(DIRECTIONS):
Wherever the listing has a line with the string "pose", copy that line out.

(RECORDS TO USE):

--

(* ===== verification/PeerFacts.v ===== *)
(** * What a peer can and cannot do to a node

    Theorems on the connections of PeerSync.v, for every behaviour of the peer
    (its bytes, in any pieces), of the clock and of the other threads: a sync
    round ends within its budget, requests are served without a panic and fit
    the wire, and no connection breaks the invariant of the chain. *)

From S2P Require Import Prelude Hoare Json Externals Hash Block BlockBuilder Difficulty Config ShareAuthorization FamilyManifest Bounty.
From S2P Require Import ReplayEvidence Replay SharePool RateLimiter Admission Durability BountyLedger Stores Runtime EventStores Receipts.
From S2P Require Import HttpRateLimit P2pWire Validator SubmitGate ShareVerifier LocalNode LocalSubmit PeerSync.
From S2P Require Import RuntimeFacts RuntimeTheorems LocalNodeFacts ServedNode.

(** ** Budgets *)

(** The limits are those of a round and nothing was charged past them. *)
Record within_round (b : SyncBudget) : Prop := {
  wr_block_limit : sb_block_limit b = MAX_SYNC_BLOCKS_PER_PEER_ROUND;
  wr_wire_limit : sb_wire_byte_limit b = MAX_SYNC_WIRE_BYTES_PER_PEER_ROUND;
  wr_response_limit : sb_response_limit b = MAX_SYNC_RESPONSES_PER_PEER_ROUND;
  wr_blocks : sb_used_blocks b <= MAX_SYNC_BLOCKS_PER_PEER_ROUND;
  wr_wire : sb_used_wire_bytes b <= MAX_SYNC_WIRE_BYTES_PER_PEER_ROUND;
  wr_responses : sb_used_responses b <= MAX_SYNC_RESPONSES_PER_PEER_ROUND
}.

Lemma for_peer_round_within now : within_round (for_peer_round now).
Proof. by split. Qed.

Lemma saturating_within a b limit : limit < u64_max -> saturating_add a b <= limit -> saturating_add a b = a + b.
Proof. unfold saturating_add. lia. Qed.

(** What a charge does. *)
Lemma charge_response_Ok b requested returned wire b' : within_round b -> charge_response b requested returned wire = Ok b' ->
  within_round b' /\ sb_deadline b' = sb_deadline b /\ returned <= requested /\ sb_used_blocks b' = sb_used_blocks b + returned /\
  sb_used_wire_bytes b' = sb_used_wire_bytes b + wire /\ sb_used_responses b' = sb_used_responses b + 1.
Proof.
  intros [L1 L2 L3 _ _ _]. unfold charge_response. rewrite L1, L2, L3. intros H.
  repeat match type of H with context [ensure (?x <=? ?y) _] =>
    let E := fresh "E" in destruct (x <=? y) eqn:E; [|discriminate H]; apply N.leb_le in E end.
  injection H as <-. cbn [sb_block_limit sb_wire_byte_limit sb_response_limit sb_used_blocks sb_used_wire_bytes sb_used_responses sb_deadline].
  pose proof (saturating_within _ _ _ (eq_refl : MAX_SYNC_BLOCKS_PER_PEER_ROUND < u64_max) E0).
  pose proof (saturating_within _ _ _ (eq_refl : MAX_SYNC_WIRE_BYTES_PER_PEER_ROUND < u64_max) E1).
  pose proof (saturating_within _ _ _ (eq_refl : MAX_SYNC_RESPONSES_PER_PEER_ROUND < u64_max) E2). by split_and!.
Qed.

(** ** Steps of a round *)

(** Within the round's limits, at least [n] responses charged, and every byte
    of the stream (of [total] bytes) consumed so far is charged. *)
Record budgeted (total n : N) (p : Peering) : Prop := {
  bu_within : within_round (pe_budget p);
  bu_responses : n <= sb_used_responses (pe_budget p);
  bu_bytes : len (stream (pe_input p)) + sb_used_wire_bytes (pe_budget p) = total
}.

(** A step ended with fuel left and within the limits. *)
Definition round_result {A} (Q : A -> Peering -> Prop) (r : outcome SyncRoundError A) (p : Peering) : Prop :=
  r <> Err OutOfFuel /\ within_round (pe_budget p) /\ forall a, r = Ok a -> Q a p.

Lemma round_bind {A B} (P : Peering -> Prop) (m : stm Peering SyncRoundError A) (f : A -> stm Peering SyncRoundError B) R Q :
  triple P m (round_result R) -> (forall a, triple (R a) (f a) (round_result Q)) -> triple P (sbind m f) (round_result Q).
Proof.
  intros Hm Hf. apply (triple_bind _ _ _ (round_result R) _ Hm).
  - intros a p (_ & _ & HR). by apply Hf, HR.
  - intros p e (H1 & H2 & _). split_and!; [congruence|done|done].
  - intros p (_ & H2 & _). by split_and!.
Qed.

Lemma budgeted_weaken total n m p : m <= n -> budgeted total n p -> budgeted total m p.
Proof. intros Hm []. split; [done|lia|done]. Qed.

(** A step that reads nothing from the peer and charges nothing. *)
Definition quiet {A} (m : stm Peering SyncRoundError A) : Prop := forall p,
  pe_budget (m p).1 = pe_budget p /\ pe_input (m p).1 = pe_input p /\ (m p).2 <> Err OutOfFuel.

Lemma quiet_bind {A B} (m : stm Peering SyncRoundError A) (f : A -> stm Peering SyncRoundError B) :
  quiet m -> (forall a, quiet (f a)) -> quiet (sbind m f).
Proof.
  intros Hm Hf p. specialize (Hm p). unfold sbind. destruct (m p) as [p1 [a|e|]]; cbn [fst snd] in *; [|naive_solver..].
  destruct Hm as (<- & <- & _). apply Hf.
Qed.

Lemma quiet_step {A} total n (m : stm Peering SyncRoundError A) : quiet m ->
  triple (budgeted total n) m (round_result (fun _ => budgeted total n)).
Proof.
  intros Hm p Hp. destruct (Hm p) as (H1 & H2 & H3). destruct Hp as [P1 P2 P3].
  split_and!; [done|by rewrite H1|]. intros a _. split; [by rewrite H1|by rewrite H1|by rewrite H1, H2].
Qed.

--

(EXERCISE RESULT):
  pose proof (saturating_within _ _ _ (eq_refl : MAX_SYNC_BLOCKS_PER_PEER_ROUND < u64_max) E0).
  pose proof (saturating_within _ _ _ (eq_refl : MAX_SYNC_WIRE_BYTES_PER_PEER_ROUND < u64_max) E1).
  pose proof (saturating_within _ _ _ (eq_refl : MAX_SYNC_RESPONSES_PER_PEER_ROUND < u64_max) E2). by split_and!.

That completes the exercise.